Georgia takes a huge step in the fight to block Obamacare’s implementation

The battle against one of this administration’s worst and most damaging legacies, the Affordable Care Act, continues to be fought at state level, whether Washington likes it or not.

When pushed by the federal government to implement the Affordable Care Act Navigator program, which would be made possible only if the University of Georgia offered its support, some state lawmakers felt that the rushed fashion in which the program had been forced into completion, and the lack of a solid debate on the subject in the Georgia General Assembly, were good enough reasons to react.

According to Rep. Scot Turner (R-Holly Springs), who wrote a guest post about the new law at United Liberty in March, the urgency to react meant that something should be done to keep the federal government from putting Georgia in the dark path of debt other states have already been subject to.
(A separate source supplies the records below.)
Lemma UpdateRoleCheck_ok gguid guid roles m :
  mgr_ok m ->
  (guid <> 0 -> forall c, map_find gguid (RoleChecksStore m) = Some c -> Z.of_nat (length (rc_roles c)) <= 250) ->
  mgr_ok (UpdateRoleCheck gguid guid roles m).
Proof.
  intros I Hl. unfold UpdateRoleCheck. destruct (gguid =? 0); [done|].
  destruct (map_find gguid (RoleChecksStore m)) as [c|] eqn:Hc; [|done].
  destruct (ok_checks _ I gguid c Hc) as (Hs & Hd & Hst).
  destruct (answer_roles_ok guid roles c Hs Hd Hst) as (Hs' & Hd' & Hf); [eauto|].
  set (c' := answer_roles guid roles c) in *. cbv zeta.
  set (m1 := set_RoleChecksStore (map_set gguid c' (RoleChecksStore m)) m).
  set (m2 := fold_left _ (rc_roles c') m1).
  assert (core m2 = core m1) as E2 by (apply core_fold; intros; apply core_tell_member).
  assert (forall f m', core f = core m' -> mgr_ok (erase_check gguid m') -> mgr_ok (erase_check gguid f)) as He.
  { intros f m' E I'. by eapply mgr_ok_core, I'; apply core_erase_check. }
  assert (forall m', mgr_ok m' -> RoleChecksStore m' = RoleChecksStore m ->
    mgr_ok (set_RoleChecksStore (map_erase gguid (map_set gguid c' (RoleChecksStore m))) m')) as Hm.
  { intros m' I' Er. apply erase_check_ok; [done|]. intros g' x Hne. rewrite map_find_set_ne by done. by rewrite Er. }
  assert (mgr_ok (erase_check gguid (RestoreState gguid m2))) as Hfail.
  { apply (He _ m1); [by rewrite <- E2; solve_core|]. by apply (Hm m). }
  destruct (rc_state c') eqn:Est; try exact Hfail.
  - apply (He _ (in_queue (GetQueue gguid (SetState gguid LFG_STATE_QUEUED m2)) (AddQueueData gguid now (rc_dungeons c') (rc_roles c')) m1)).
    + apply core_in_queue. rewrite <- E2. solve_core.
    + apply (Hm (in_queue _ _ m)); [|done]. apply in_queue_ok; [done|]. apply queue_ok_AddQueueData; [by apply Hf|by apply queue_at_ok].
  - eapply mgr_ok_core; [exact E2|]. by apply set_check_ok.
Qed.

(** *** Joining *)

(** The check of [g] has at most [n] players. *)
Definition check_size (g : Z) (n : Z) (m : LFGMgr) : Prop :=
  forall c, map_find g (RoleChecksStore m) = Some c -> Z.of_nat (length (rc_roles c)) <= n.

Lemma check_size_core g n m m' : core m' = core m -> check_size g n m -> check_size g n m'.
Proof. unfold core, check_size. by intros [= _ -> _ _]. Qed.

Lemma check_size_set g c n m :
  Z.of_nat (length (rc_roles c)) <= n -> check_size g n (set_RoleChecksStore (map_set g c (RoleChecksStore m)) m).
Proof. intros Hn c'. simpl. rewrite map_find_set. by intros [= <-]. Qed.

Lemma enter_rolecheck_ok b ds com g n m p :
  mgr_ok m -> check_size g n m ->
  mgr_ok (enter_rolecheck b ds com g m p) /\ check_size g (n + 1) (enter_rolecheck b ds com g m p).
Proof.
  intros I Hn. unfold enter_rolecheck. cbv zeta. set (m1 := if b then _ else _).
  assert (core m1 = core m) as E1 by (unfold m1; solve_core).
  apply (mgr_ok_core _ _ E1) in I. apply (check_size_core g n _ _ E1) in Hn.
  destruct (map_find g (RoleChecksStore m1)) as [c|] eqn:Hc.
  - destruct (ok_checks _ I g c Hc) as (Hs & Hd & Hst). split.
    + apply set_check_ok; [done|]. split_and!; [by apply map_set_sorted|done|done].
    + intros c'. simpl. rewrite map_find_set. intros [= <-]. simpl.
      pose proof (length_map_set (pv_guid p) 0 (rc_roles c)). specialize (Hn c Hc). lia.
  - split; [done|]. intros c. by rewrite Hc.
Qed.

Lemma enter_all_ok b ds com g l n m :
  mgr_ok m -> check_size g n m ->
  let m' := fold_left (enter_rolecheck b ds com g) l m in mgr_ok m' /\ check_size g (n + Z.of_nat (length l)) m'.
Proof.
  revert n m. induction l as [|p l IH]; intros n m I Hn; [by rewrite Z.add_0_r|].
  destruct (enter_rolecheck_ok b ds com g n m p I Hn) as [I' Hn']. specialize (IH _ _ I' Hn'). cbn [fold_left length].
  by replace (n + Z.of_nat (S (length l))) with (n + 1 + Z.of_nat (length l)) by lia.
Qed.

Lemma JoinLfg_ok player grp roles ds com m :
  mgr_ok m -> allowed (JoinLfg_call player grp roles ds com) m -> mgr_ok (JoinLfg player grp roles ds com m).
Proof.
  intros I A. unfold JoinLfg. destruct ds as [|d0 ds']; [done|]. set (ds := d0 :: ds'). cbv zeta.
  set (isContinue := match grp with Some g => _ | None => false end).
  set (dungeons := if isContinue then _ else ds). set (gguid := match grp with Some g => gv_guid g | None => pv_guid player end).
  set (queued := bool_decide (GetState _ m = LFG_STATE_QUEUED)).
  destruct (queued && bool_decide (_ = dungeons)).
  { eapply mgr_ok_core, I. apply core_log. destruct grp as [g|]; [|done]. by refine (made_map _ (members g) _). }
  set (m1 := if queued then _ else m). assert (mgr_ok m1) as I1.
  { unfold m1. destruct queued; [|done]. apply in_queue_ok; [done|]. by apply queue_ok_remove, queue_at_ok. }
  assert (RoleChecksStore m1 = RoleChecksStore m) as Er by (unfold m1; by destruct queued).
  destruct (restrictions player grp dungeons) as [result players].
  set (s := fold_left _ dungeons _).
  assert (exists result' found lockmap, (if bool_decide (s_result s = LFG_JOIN_OK)
     then let '(dungeons0, lockmap) := GetCompatibleDungeons (if s_random s =? 0 then dungeons else GetDungeonsByRandom (s_random s)) players m1 in
        (match dungeons0 with [] => match grp with Some _ => LFG_JOIN_PARTY_NOT_MEET_REQS | None => LFG_JOIN_NOT_MEET_REQS end | _ :: _ => LFG_JOIN_OK end, dungeons0, lockmap)
     else (s_result s, dungeons, [])) = (result', found, lockmap) /\ (result' = LFG_JOIN_OK -> found <> []))
    as (result' & found & lockmap & -> & Hfound).
  { case_bool_decide as Hs; [|by eexists _, _, _]. destruct (GetCompatibleDungeons _ _ _) as [f lm]. eexists _, _, _. split; [done|].
    by destruct f, grp. }
  case_bool_decide as Hres; cbn [negb]; [|by eapply mgr_ok_core, I1; solve_core].
  specialize (Hfound Hres). set (m2 := SetComment _ com m1). assert (mgr_ok m2) as I2 by by eapply mgr_ok_core, I1; solve_core.
  destruct (isRaid s); [done|]. destruct grp as [g|].
  - destruct A as [Hn Hg]. set (c := mkRoleCheck _ _ _ _ _ _).
    assert (map_sorted (rc_roles c) /\ Z.of_nat (length (rc_roles c)) <= 200) as [Hs Hlen].
    { unfold c. cbn [rc_roles]. change (RoleChecksStore m2) with (RoleChecksStore m1). rewrite Er. destruct (map_find gguid (RoleChecksStore m)) as [old|] eqn:Ho; [|split; [constructor|done]].
      split; [by apply (ok_checks _ I gguid old)|by eapply Hn]. }
    set (m3 := SetState gguid _ _).
    assert (mgr_ok m3) as I3.
    { eapply mgr_ok_core; [apply core_SetState|]. by apply set_check_ok. }
    assert (check_size gguid 200 m3) as H3.
    { eapply check_size_core; [apply core_SetState|]. by apply check_size_set. }
    destruct (enter_all_ok isContinue (if s_random s =? 0 then found else [s_random s]) com gguid (members g) 200 m3 I3 H3) as [I4 H4].
    apply UpdateRoleCheck_ok; [done|]. intros _ c' Hc'. specialize (H4 c' Hc'). lia.
  - apply (mgr_ok_core (in_queue (GetQueue gguid m2) (AddQueueData (pv_guid player) now found [(pv_guid player, roles)]) m2));
      [solve_core|].
    apply in_queue_ok; [done|]. apply queue_ok_AddQueueData; [|by apply queue_at_ok]. split_and!; [repeat constructor|done|done].
Qed.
The reaction also meant doing something to prevent Georgia residents from suffering the overwhelming consequences of full Obamacare implementation.

By following with the anti-commandeering doctrine, which other groups have been relying on to fight Obamacare, the NSA surveillance programs, and Common Core in several other states, this group of lawmakers sketched a bill that would essentially tell the federal government that, if it would like to implement ACA in Georgia, Washington would have to come up with its own resources.

Without state compliance, Obamacare cannot be implemented, since its costs are gigantic and state support is required if any of it is to work as intended by the Obama administration.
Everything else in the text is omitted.